For anyone unfamiliar with Webster's epic, it features a short fist-fight (that originally came out as fish-fight - shades of Monty Python), a strangulation, several rather brutal stabbings and a magnificent four way pile up at the end of the play which leaves all the protagonists dead.

Therefore, we cleared the front room of furniture and got to work with the stupid plastic daggers I bought last week.  Fabes looked a bit sick.  "Nobody will parry with these," he announced sternly.  "I'll paint them," I whined pathetically.  At his suggestion I chopped off the side bits and they look a bit better.
If only our daggers looked like this.  Alas, they do not.  Not yet anyway, but it's amazing what you can do with acrylic when you put your mind to it.
 It was brought home to me in short order that I would be utter rubbish in a fight.  I fall over a lot and I've got no idea at all what to do with a blade.  Even a plastic one.  We started off with me being the other end of the fights and finally resorted to cushions as the bodies piled up.  "The red one is the cardinal and the blue cross-stitch is the page." 

The most difficult bit was trying to work out how long Bosola and the page need to prance around each other while some other characters in a completely different place burble on about how they're not going to take any notice of the Cardinal's calls for help.  Page and Bosola have what seems like aeons to threaten, feint and otherwise not kill each other before Bosola gets bored and deals the death blow.

Once the page is out of the way, Bosola heads for the Cardinal and stabbitys him with utter contempt a couple of times.  He is interrupted by Ferdinand.  At this stage of the play, Ferdy has lost what little balance he ever had and is convinced that

(a) he is a werewolf, and
(b) he is on some random battlefield and his brother (the Cardinal) is his deadly enemy.

Leaping wildly across the room he kills his brother and almost accidentally drives a knife into Bosola's guts on the way.

We'll see if the plan survives contact with the cast, but I think it will.  They'll all be much better than me.

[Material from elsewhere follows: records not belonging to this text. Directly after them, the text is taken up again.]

Lemma retries_exhausted_dead_letter_witness :
  let out := Retry.executeAsyncSideEffect BreakerExample.failing
               BreakerExample.kind "corr-1" None 0 ∅ in
  let count := Retry.failures (breakerOf BreakerExample.kind ∅)
               + maxRetriesOf None + 1 in
  out.1.1 = None
  /\ invocationCount out.2 = Z.to_nat (maxRetriesOf None + 1)
  /\ deadLetters out.2 = [(BreakerExample.kind, "corr-1")]
  /\ last out.2 = Some (Retry.DeadLettered BreakerExample.kind "corr-1")
  /\ out.1.2 !! BreakerExample.kind
     = Some {| Retry.failures := count;
               Retry.isOpen := thresholdOf None <=? count;
               Retry.lastFailureTime :=
                 Retry.failedAt BreakerExample.failing
                   (Z.to_nat (maxRetriesOf None)) |}.
Proof.
  apply (retries_exhausted_dead_letter BreakerExample.failing
           BreakerExample.kind "corr-1" None 0 ∅).
  - reflexivity.
  - vm_compute. discriminate.
  - reflexivity.
Defined.

Lemma breaker_opens_then_fails_fast_witness :
  let out := Retry.executeAsyncSideEffect BreakerExample.failing
               BreakerExample.kind "corr-1" None 0 MoreExamples.strained in
  (Retry.isOpen <$> out.1.2 !! BreakerExample.kind) = Some true
  /\ Retry.executeAsyncSideEffect BreakerExample.flaky BreakerExample.kind
       "corr-2" None 30411 out.1.2
     = (None, out.1.2, []).
Proof.
  apply (breaker_opens_then_fails_fast BreakerExample.failing
           BreakerExample.flaky BreakerExample.kind "corr-1" "corr-2" None None
           0 30411 MoreExamples.strained).
  - reflexivity.
  - vm_compute. discriminate.
  - reflexivity.
  - vm_compute. discriminate.
  - vm_compute. discriminate.
Defined.

Lemma breaker_kinds_independent_witness :
  Retry.getCircuitBreakerStatus BreakerExample.kind
    (Retry.executeAsyncSideEffect BreakerExample.failing
       "report_update_side_effect" "corr-1" None 40000
       BreakerExample.opened).1.2
  = Retry.getCircuitBreakerStatus BreakerExample.kind BreakerExample.opened.
Proof.
  apply (breaker_kinds_independent BreakerExample.failing
           "report_update_side_effect" "corr-1" None 40000
           BreakerExample.opened BreakerExample.kind).
  vm_compute. discriminate.
Defined.

Lemma reset_breaker_runs_next_call_witness :
  let cleared := Retry.resetCircuitBreaker BreakerExample.kind
                   BreakerExample.opened in
  let out := Retry.executeAsyncSideEffect BreakerExample.failing
               BreakerExample.kind "corr-1" None 1 cleared in
  Retry.getCircuitBreakerStatus BreakerExample.kind cleared = None
  /\ head out.2 = Some (Retry.Invoked 0)
  /\ ((forall j, Z.of_nat j <= maxRetriesOf None ->
                 Retry.operation BreakerExample.failing j = None) ->
      Retry.failures <$> out.1.2 !! BreakerExample.kind
      = Some (maxRetriesOf None + 1)).
Proof.
  apply (reset_breaker_runs_next_call BreakerExample.failing
           BreakerExample.kind "corr-1" None 1 BreakerExample.opened).
  vm_compute. discriminate.
Defined.

Lemma total_backoff_without_jitter_witness :
  (totalWait
     (Retry.executeAsyncSideEffect BreakerExample.flaky BreakerExample.kind
        "corr-1" (Some MoreExamples.plain) 0 ∅).2
   == inject_Z (backoffMsOf (Some MoreExamples.plain) * (2 ^ Z.of_nat 1 - 1)))%Q.
Proof.
  apply (total_backoff_without_jitter BreakerExample.flaky BreakerExample.kind
           "corr-1" (Some MoreExamples.plain) 0 ∅ 1 tt).
  - reflexivity.
  - vm_compute. discriminate.
  - vm_compute. discriminate.
  - intros [|j] Hj; [reflexivity | lia].
  - reflexivity.
Defined.

Lemma jitter_delay_bounds_witness :
  let base := inject_Z (1000 * 2 ^ Z.of_nat 2) in
  (base * (1 # 2) <= Retry.backoffDelay 1000 2 true (3 # 4))%Q
  /\ (Retry.backoffDelay 1000 2 true (3 # 4) < base * (3 # 2))%Q.
Proof.
  apply (jitter_delay_bounds 1000 2 (3 # 4)).
  - lia.
  - vm_compute. discriminate.
  - vm_compute. reflexivity.
Defined.

Lemma malformed_key_rejected_witness :
  Idempotency.idempotencyMiddleware MoreExamples.malformed
    (Idempotency.idempotencyCache, 0%nat)
  = ({| Idempotency.response := Idempotency.invalidKeyResponse;
        Idempotency.nextCalled := false |},
     (Idempotency.idempotencyCache, 0%nat)).
Proof.
  apply (malformed_key_rejected MoreExamples.malformed
           (Idempotency.idempotencyCache, 0%nat) "not-a-uuid").
  - reflexivity.
  - discriminate.
  - left. vm_compute. discriminate.
Defined.

Lemma failed_request_is_retried_witness :
  let served1 :=
    Idempotency.idempotencyMiddleware MoreExamples.failedFirst
      (Idempotency.idempotencyCache, 0%nat) in
  let served2 :=
    Idempotency.idempotencyMiddleware ReplayExample.replay served1.2 in
  Idempotency.nextCalled served2.1 = true
  /\ Idempotency.response served2.1
     = (Idempotency.next ReplayExample.replay served1.2.2).1
  /\ served2.2.2 = (Idempotency.next ReplayExample.replay served1.2.2).2.
Proof.
  apply (failed_request_is_retried ReplayExample.key MoreExamples.failedFirst
           ReplayExample.replay Idempotency.idempotencyCache 0%nat).
  - reflexivity.
  - reflexivity.
  - reflexivity.
  - reflexivity.
  - vm_compute. intros [_ H]. discriminate H.
Defined.

Lemma replayed_update_applied_once_witness :
  let served1 :=
    Idempotency.idempotencyMiddleware
      (putUnderKey config utcDate ReplayExample.key MoreExamples.editReport1
         "audit-1" (date 2025 3 1))
      (Idempotency.idempotencyCache, DataStore.initial) in
  let served2 :=
    Idempotency.idempotencyMiddleware
      (putUnderKey config utcDate ReplayExample.key MoreExamples.editReport1
         "audit-2" (date 2025 3 1 + 2000))
      served1.2 in
  Idempotency.nextCalled served2.1 = false
  /\ statusCode (Idempotency.response served2.1) = 200
  /\ body (Idempotency.response served2.1)
     = body (Idempotency.response served1.1)
  /\ served2.2.2 = served1.2.2
  /\ exists cur,
       DataStore.getReport (Request.id MoreExamples.editReport1)
         DataStore.initial = Some cur
       /\ Report.version
            <$> reports served2.2.2 !! Request.id MoreExamples.editReport1
          = Some (Report.version cur + 1).
Proof.
  apply (replayed_update_applied_once config utcDate ReplayExample.key
           MoreExamples.editReport1 "audit-1" "audit-2" (date 2025 3 1)
           (date 2025 3 1 + 2000) Idempotency.idempotencyCache
           DataStore.initial).
  - reflexivity.
  - vm_compute. lia.
  - vm_compute. discriminate.
  - vm_compute. reflexivity.
  - vm_compute. reflexivity.
Defined.
(** X8: [DiffMaps] lists the pinned maps that no pinned program uses: its
    IDs are the IDs of the pinned maps that are not IDs of the maps of the
    pinned programs, each once, and each entry carries the fields of a
    pinned map with that ID. *)
Theorem report_DiffMaps (TypeString : Z → string)
    (allMaps pinnedProgsMaps pinnedMaps : list ExtendedMapInfo)
    (out : MapsChecksOutput) :
  report TypeString allMaps pinnedProgsMaps pinnedMaps = (Some out, None) →
  NoDup (dm_ID <$> DiffMaps out)
  ∧ (∀ i, i ∈ dm_ID <$> DiffMaps out
          ↔ i ∈ (λ r, id (MapInfo_ r)) <$> pinnedMaps
            ∧ i ∉ (λ r, id (MapInfo_ r)) <$> pinnedProgsMaps)
  ∧ (∀ d, d ∈ DiffMaps out →
          ∃ r, r ∈ pinnedMaps ∧ d = toDiffMap TypeString (id (MapInfo_ r)) r).
Proof.
  intros Hrep.
  destruct (report_cases TypeString allMaps pinnedProgsMaps pinnedMaps)
    as [[_ Hr]|[(_ & _ & Hr)|(progsSet & mapsSet & Hp & Hm & Hr)]];
    rewrite Hr in Hrep; try discriminate.
  injection Hrep as <-. cbn [DiffMaps].
  assert (Hids : dm_ID <$> ((λ d, toDiffMap TypeString (id (MapInfo_ d)) d)
                            <$> range_values (diff mapsSet progsSet))
                 = (map_to_list (diff mapsSet progsSet)).*1).
  { unfold range_values. rewrite <- !list_fmap_compose.
    apply list_fmap_ext_elem_of || apply Forall_fmap_ext_1.
    apply Forall_forall. intros [i r] Hin. apply elem_of_map_to_list in Hin.
    rewrite diff_lookup in Hin. destruct (progsSet !! i); [done|].
    simpl. by destruct (keyByID_values _ _ _ _ _ Hm Hin) as (-> & _). }
  split; [|split].
  - rewrite Hids. apply NoDup_fst_map_to_list.
  - intros i. rewrite Hids.
    rewrite <- (keyByID_is_Some _ _ _ i Hm).
    assert (Hnot : i ∉ (λ r, id (MapInfo_ r)) <$> pinnedProgsMaps
                   ↔ progsSet !! i = None).
    { rewrite <- (keyByID_is_Some _ _ _ i Hp). rewrite eq_None_not_Some. done. }
    rewrite Hnot. rewrite list_elem_of_fmap. split.
    + intros ([j r] & -> & Hin). apply elem_of_map_to_list in Hin.
      rewrite diff_lookup in Hin. simpl.
      destruct (progsSet !! j); [done|]. eauto.
    + intros [[r Hr'] Hnone]. exists (i, r). split; [done|].
      apply elem_of_map_to_list. by rewrite diff_lookup, Hnone.
  - intros d Hd. apply list_elem_of_fmap in Hd as (r & -> & Hin).
    unfold range_values in Hin. apply list_elem_of_fmap in Hin as ([i r'] & -> & Hin).
    apply elem_of_map_to_list in Hin. rewrite diff_lookup in Hin.
    destruct (progsSet !! i); [done|].
    destruct (keyByID_values _ _ _ _ _ Hm Hin) as (_ & _ & Hmem). eauto.
Qed.
(** X10. A token id that is unknown, or that belongs to another user,
    cannot be revoked: the answer is 404 "Token not found" either way
    and the table is untouched. *)
Theorem revoke_token_of_other_user_is_not_found tid user db :
  (∀ ct, ct ∈ client_tokens db →
         ClientToken.id ct = tid → ClientToken.user_id ct ≠ User.id user) →
  Tokens.revoke_token tid user db
  = (Raise (HTTPException 404 "Token not found"), db).
Proof.
  intros Hforeign. unfold Tokens.revoke_token, mbind, M_bind, get, lift_result.
  rewrite filter_none; [done|]. intros r Hr.
  destruct (bool_decide (ClientToken.id r = tid)) eqn:Hid; [|done].
  apply bool_decide_eq_true_1 in Hid. simpl.
  apply bool_decide_eq_false_2. by apply Hforeign.
Qed.

(** What [check_tokens] answers for a token bcrypt accepts: the owner
    of the first row whose hash verifies the token. *)
Lemma check_tokens_result raw now tokens db :
  (String.length raw ≤ 72)%nat →
  (check_tokens checkpw raw now tokens db).1
  = match List.find (λ ct, checkpw raw (ClientToken.token_hash ct)) tokens with
    | Some ct => scalar_one_or_none (select_user (ClientToken.user_id ct) db)
    | None => Ok None
    end.
Proof.
  intros Hlen. induction tokens as [|ct tokens IH]; [done|].
  rewrite check_tokens_cons by done. cbn [List.find].
  by destruct (checkpw raw (ClientToken.token_hash ct)).
Qed.

Lemma find_filter {A} (f g : A → bool) (l : list A) :
  (∀ x, x ∈ l → g x = false → f x = false) →
  List.find f (List.filter g l) = List.find f l.
Proof.
  induction l as [|x l IH]; intros Hfg; simpl; [done|].
  destruct (g x) eqn:Hg; simpl.
  - destruct (f x); [done|]. apply IH. intros y Hy. apply Hfg. by right.
  - rewrite (Hfg x) by (done || by left). apply IH. intros y Hy. apply Hfg. by right.
Qed.

(** X11. Revoking a token does not disturb the others: a bearer token
    of at most 72 bytes that no row with the revoked id verifies
    resolves after the revocation to what it resolved to before. *)
Theorem revoke_leaves_other_tokens_working request raw now t db :
  headers request !! "Authorization" = Some (String.append "Bearer " raw) →
  (String.length raw ≤ 72)%nat →
  (∀ ct, ct ∈ client_tokens db → ClientToken.id ct = ClientToken.id t →
         checkpw raw (ClientToken.token_hash ct) = false) →
  (get_current_user_from_token checkpw request now (Tokens.delete_token t db)).1
  = (get_current_user_from_token checkpw request now db).1.
Proof.
  intros Hh Hlen Hother. rewrite !(from_token_bearer checkpw _ raw) by done.
  rewrite !check_tokens_result by done. unfold Tokens.delete_token at 1. cbn [client_tokens set_client_tokens].
  rewrite find_filter; [done|].
  intros ct Hct Hid. apply Hother; [done|].
  apply negb_false_iff in Hid. by apply bool_decide_eq_true_1 in Hid.
Qed.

What is really satisfying though is that the combats all add to the characters rather than being stylistic add-ons.  I like this.

3 comments:

  1. Well, to be fair to you, I wasn't going to have anyone parrying anyway. :D

    ReplyDelete
  2. Just as well. If I tried to parry I'd have my own eyes out.

    ReplyDelete
  3. I'm a weed, so if we were doing the fight for real, you would have stabbed me in the gut several times.